Dataset excerpts:
(* ===== verification/WalletP2mr.v ===== *)
(** The wallet's P2MR operations (`wallet/mod.rs`) and its place in the block
    driver (`wallet/block_producer.rs`): it spends an output of the validator's
    UTXO set with a key of [P2mrStore] and queues the spend in [BlockProducer]. *)
From Stdlib Require Import ZArith Lia Strings.Byte Strings.String.
From stdpp Require Import base list gmap sorting.
From S2P Require Import Prelude Bitcoin Concrete Limits P2mrOutput Merkle Encoding LeafScript.
From S2P Require Import Schemes Spend P2mrUtxo Pqc Dbs BlockHandler Sync Enforcer Signer P2mrStore BlockProducer.
#[local] Open Scope Z_scope.

(** [bdk_wallet::IsDust]. *)
Class DustLib := { is_dust : Amount → Script → bool }.

Definition DEFAULT_P2MR_FEE_SATS : Amount := 1000.

(** A P2MR output of the UTXO set, and whether the wallet has its key. *)
Record P2mrOutput := mkP2mrOutput { po_outpoint : OutPoint; po_txout : TxOut; is_mine : bool }.

Record P2mrSpendOutcome := mkOutcome {
  spend_txid : Txid;
  change_address : option bytes;
  change_sats : Amount
}.

Inductive SpendP2mrError :=
| SpendStore (e : P2mrStoreError)
| UnknownUtxo (outpoint : OutPoint)
| NotOurs (outpoint : OutPoint) (spk : Script)
| AmountBelowDust (amount : Amount) (spk : Script)
| FeeExceedsRemainder (amount fee prevout_value : Amount).

(** The wallet: its producer, with the validator inside, and its key store. *)
Record wallet := mkWallet { w_producer : producer; w_store : store_fs }.

Definition w_db (w : wallet) : Dbs := (p_task (w_producer w)).1.

Definition on_producer {E A} (m : st producer E A) : st wallet E A :=
  λ w, let '(o, p) := m (w_producer w) in (o, mkWallet p (w_store w)).
Definition on_store {E A} (m : st store_fs E A) : st wallet E A :=
  λ w, let '(o, fs) := m (w_store w) in (o, mkWallet (w_producer w) fs).

(** [sort_by_key(|o| (txid, vout))] *)
Definition outpoint_le (a b : P2mrOutput) : Prop := outpoint_leb (po_outpoint a) (po_outpoint b) = true.
#[global] Instance outpoint_le_dec a b : Decision (outpoint_le a b).
Proof. unfold outpoint_le. apply _. Defined.

Section wallet.
Context `{HashLib} `{ScriptLib} `{TxLib} `{TaprootLib} `{P2mrLib} `{PqcLib}.
Context `{SignLib} `{StoreLib} `{OrderMapLib} `{TemplateLib} `{GetBlockV3} `{DustLib}.

Definition create_p2mr_address (rng : nat → option bytes) (readable : bool) (fault : write_fault)
    (scheme : P2mrScheme) : st wallet P2mrStoreError P2mrAddressRecord :=
  on_store (create rng readable fault scheme).

(** The loop over the UTXO set, in the order the table is iterated in. *)
Definition list_p2mr_outputs (readable : bool) (w : wallet) : outcome P2mrStoreError (list P2mrOutput) :=
  out ← for_each (λ '(outpoint, txout) out,
          found ← get_by_spk readable (w_store w) (script_pubkey txout);
          Ok (out ++ [mkP2mrOutput outpoint txout (bool_decide (is_Some found))]))
          (map_to_list (validator_p2mr_utxos (w_db w))) [];
  Ok (merge_sort outpoint_le out).

(** [amount.checked_add(fee).filter(|total| *total <= prevout_value)] *)
Definition spend_total (amount fee prevout_value : Amount) : option Amount :=
  match checked_add 64 amount fee with
  | Some total => if total <=? prevout_value then Some total else None
  | None => None
  end.

(** The change output, minted at a new address of the scheme: the outputs, the
    change address and amount, and the fee actually paid. *)
Definition add_change (rng : nat → option bytes) (readable : bool) (fault : write_fault) (network : Network)
    (record : P2mrAddressRecord) (prevout : TxOut) (amount fee change : Amount) (outputs : list TxOut) :
    st wallet SpendP2mrError (list TxOut * option bytes * Amount * Amount) :=
  if 0 <? change then
    if is_dust change (script_pubkey prevout) then mret (outputs, None, 0, value prevout - amount)
    else
      change_record ← st_map_err SpendStore (on_store (create rng readable fault (rec_scheme record)));
      addr ← st_lift (map_err SpendStore (address change_record network));
      mret (outputs ++ [mkTxOut change (rec_script_pubkey change_record)], Some addr, change, fee)
  else mret (outputs, None, 0, fee).

(** [destination.script_pubkey()] is the argument [dest_spk]. *)
Definition spend_p2mr (rng : nat → option bytes) (readable : bool) (fault : write_fault) (network : Network)
    (outpoint : OutPoint) (dest_spk : Script) (amount : Amount) (fee_sats : option Amount) :
    st wallet SpendP2mrError P2mrSpendOutcome :=
  w ← st_get;
  prevout ← st_lift (ok_or (get_p2mr_utxo (w_db w) outpoint) (UnknownUtxo outpoint));
  found ← st_lift (map_err SpendStore (get_by_spk readable (w_store w) (script_pubkey prevout)));
  record ← st_lift (ok_or found (NotOurs outpoint (script_pubkey prevout)));
  _ ← st_lift (reject_if (is_dust amount dest_spk) (AmountBelowDust amount dest_spk));
  let fee := default DEFAULT_P2MR_FEE_SATS fee_sats in
  total ← st_lift (ok_or (spend_total amount fee (value prevout))
                     (FeeExceedsRemainder amount fee (value prevout)));
  let change := value prevout - total in
  '(outputs, change_address, change_sats, actual_fee) ←
    add_change rng readable fault network record prevout amount fee change [mkTxOut amount dest_spk];
  tx ← st_lift (map_err SpendStore (build_spend record outpoint prevout outputs SighashDefault));
  txid ← on_producer (λ p, let '(txid, p) := enqueue_p2mr_spend tx actual_fee p in (Ok txid, p));
  mret (mkOutcome txid change_address change_sats).

(** ** The driver's calls

    [sync_wallet]: the result of bringing the bdk wallet to the block. *)
Inductive WalletConnectError := WalletValidator (e : EnforcerConnectError) | WalletSync.

Definition wallet_connect_block (v : BlockHandler) (parsed : option GbBlock) (clock : list Z)
    (sync_wallet : bool) (block : Block) : st wallet WalletConnectError ConnectBlockAction :=
  res ← st_map_err WalletValidator (on_producer (connect_block_validator v parsed clock block));
  _ ← (match res with
       | ConnectAccept _ =>
           _ ← on_producer (update (reap_confirmed_p2mr_spends block));
           st_lift (reject_if (negb sync_wallet) WalletSync)
       | ConnectReject => mret tt
       end);
  mret res.

Definition wallet_disconnect_block (bh : BlockHash) : st wallet DisconnectBlockError unit :=
  on_producer (producer_disconnect_block bh).
Definition wallet_accept_tx (v : BlockHandler) (tx : Transaction) : st wallet ValidateTransactionError TxAcceptAction :=
  on_producer (producer_accept_tx v tx).
Definition wallet_validate_block (v : BlockHandler) (clock : list Z) (block : Block) :
    st wallet DbError (option PqcValidationError) :=
  on_producer (producer_validate_block v clock block).
Definition wallet_initial_block_template (suffix_txs : list SuffixTxsItem) :
    st wallet InitialBlockTemplateError (list SuffixTxsItem) :=
  on_producer (initial_block_template suffix_txs).
Definition wallet_finalize_block_template (suffix_txs : list (Transaction * Amount)) :
    st wallet FinalizeBlockTemplateError (list (Transaction * Amount)) :=
  on_producer (finalize_block_template suffix_txs).

(** The tip [get_wallet_info] reports: [bdk_tip] is the bdk wallet's. *)
Definition wallet_info_tip (bdk_tip : BlockHash * Z) (db : Dbs) : BlockHash * Z :=
  match try_get_block_height db with
  | Ok (Some validator_height) =>
      if validator_height <? bdk_tip.2 then (default bdk_tip.1 (try_get_mainchain_tip db), validator_height)
      else bdk_tip
  | _ => bdk_tip
  end.
End wallet.

(** * Lemmas *)
Section lemmas.
Context `{HashLib} `{ScriptLib} `{!ScriptLaws} `{TxLib} `{TaprootLib} `{!SighashLaws} `{P2mrLib} `{!MerkleLaws}.
Context `{PqcLib} `{SignLib} `{!SignLaws} `{StoreLib} `{!StoreLaws}.
Context `{OrderMapLib} `{TemplateLib} `{GetBlockV3} `{DustLib}.

(** The store after a step: the old records, and at most one new one. *)
Definition store_grows (fs fs' : store_fs) : Prop :=
  ∀ l, stored fs = Some l → Forall record_ok l →
  ∃ new, stored fs' = Some (l ++ new) ∧ Forall record_ok (l ++ new) ∧ (length new ≤ 1)%nat.

Lemma store_grows_refl fs : store_grows fs fs.
Proof. intros l Hl Hok. exists []. rewrite app_nil_r. split_and!; [done..|cbn; lia]. Qed.

Lemma create_grows rng readable fault scheme fs o fs' :
  create rng readable fault scheme fs = (o, fs') → store_grows fs fs'.
Proof.
  intros Hc l Hl Hok. pose proof (create_outcome rng readable fault scheme fs l Hl Hok) as Ho.
  rewrite Hc in Ho. destruct o as [r|e|].
  - destruct Ho as (Hs & Hr & _). by exists [r].
  - exists []. rewrite app_nil_r. split_and!; [done..|cbn; lia].
  - exists []. rewrite app_nil_r. split_and!; [done..|cbn; lia].
Qed.

(** Whatever [add_change] returns, it touches only the store. *)
Lemma add_change_frame rng readable fault network record prevout amount fee change outputs w o w' :
  add_change rng readable fault network record prevout amount fee change outputs w = (o, w') →
  w_producer w' = w_producer w ∧ store_grows (w_store w) (w_store w').
Proof.
  unfold add_change. destruct (0 <? change); [|intros [= _ <-]; split; [done|apply store_grows_refl]].
  destruct (is_dust change _); [intros [= _ <-]; split; [done|apply store_grows_refl]|].
  unfold mbind at 1, st_bind at 1, st_map_err, on_store.
  destruct (create rng readable fault (rec_scheme record) (w_store w)) as [r fs'] eqn:Hc.
  apply create_grows in Hc. destruct r as [r|e|]; cbn [fst snd map_err]; [|by intros [= _ <-]..].
  unfold mbind at 1, st_bind at 1, st_lift. destruct (map_err SpendStore _); by intros [= _ <-].
Qed.

(** A change output pays a key the store now holds. *)
Definition change_spec (w' : wallet) (record : P2mrAddressRecord) (prevout : TxOut) (fee actual_fee : Amount)
    (changes : list TxOut) (addr : option bytes) (sats : Amount) : Prop :=
  match addr with
  | Some _ => ∃ r r', changes = [mkTxOut sats (rec_script_pubkey r)] ∧ 0 < sats
      ∧ is_dust sats (script_pubkey prevout) = false ∧ actual_fee = fee ∧ rec_scheme r = rec_scheme record
      ∧ get_by_spk true (w_store w') (rec_script_pubkey r) = Ok (Some r')
      ∧ rec_script_pubkey r' = rec_script_pubkey r
  | None => changes = [] ∧ sats = 0
      ∧ (actual_fee = fee ∨ 0 < actual_fee - fee ∧ is_dust (actual_fee - fee) (script_pubkey prevout) = true)
  end.

Lemma add_change_Ok rng readable fault network record prevout amount fee outputs w outs addr sats afee w' :
  store_ok (w_store w) → amount + fee ≤ value prevout →
  add_change rng readable fault network record prevout amount fee (value prevout - (amount + fee)) outputs w
    = (Ok (outs, addr, sats, afee), w') →
  ∃ changes, outs = outputs ++ changes ∧ value prevout = amount + total_value changes + afee
    ∧ change_spec w' record prevout fee afee changes addr sats.
Proof.
  intros (l & Hl & Hok) Hle. unfold add_change. set (change := value prevout - (amount + fee)).
  destruct (Z.ltb_spec 0 change) as [Hpos|Hpos].
  2: { intros [= <- <- <- <- _]. exists []. rewrite app_nil_r. cbn. split_and!; [done|lia|done|done|by left]. }
  destruct (is_dust change (script_pubkey prevout)) eqn:Hd.
  { intros [= <- <- <- <- _]. exists []. rewrite app_nil_r. cbn. split_and!; [done|lia|done|done|].
    right. replace (value prevout - amount - fee) with change by lia. done. }
  unfold mbind at 1, st_bind at 1, st_map_err, on_store.
  pose proof (create_outcome rng readable fault (rec_scheme record) (w_store w) l Hl Hok) as Hc.
  destruct (create rng readable fault (rec_scheme record) (w_store w)) as [[r|e|] fs']; cbn [fst snd map_err]; [|done|done].
  destruct Hc as (_ & _ & Hsch & r' & Hget & Hr').
  unfold mbind at 1, st_bind at 1, st_lift. destruct (map_err SpendStore _) as [a|e|]; [|done|done].
  intros [= <- <- <- <- <-]. exists [mkTxOut change (rec_script_pubkey r)]. split; [done|].
  split; [cbn; lia|]. by exists r, r'.
Qed.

* _Problem to solve_: Your job is to copy out every line from the records above that has the word "true".

* _Exercise result_:
Definition outpoint_le (a b : P2mrOutput) : Prop := outpoint_leb (po_outpoint a) (po_outpoint b) = true.
      ∧ get_by_spk true (w_store w') (rec_script_pubkey r) = Ok (Some r')
      ∧ (actual_fee = fee ∨ 0 < actual_fee - fee ∧ is_dust (actual_fee - fee) (script_pubkey prevout) = true)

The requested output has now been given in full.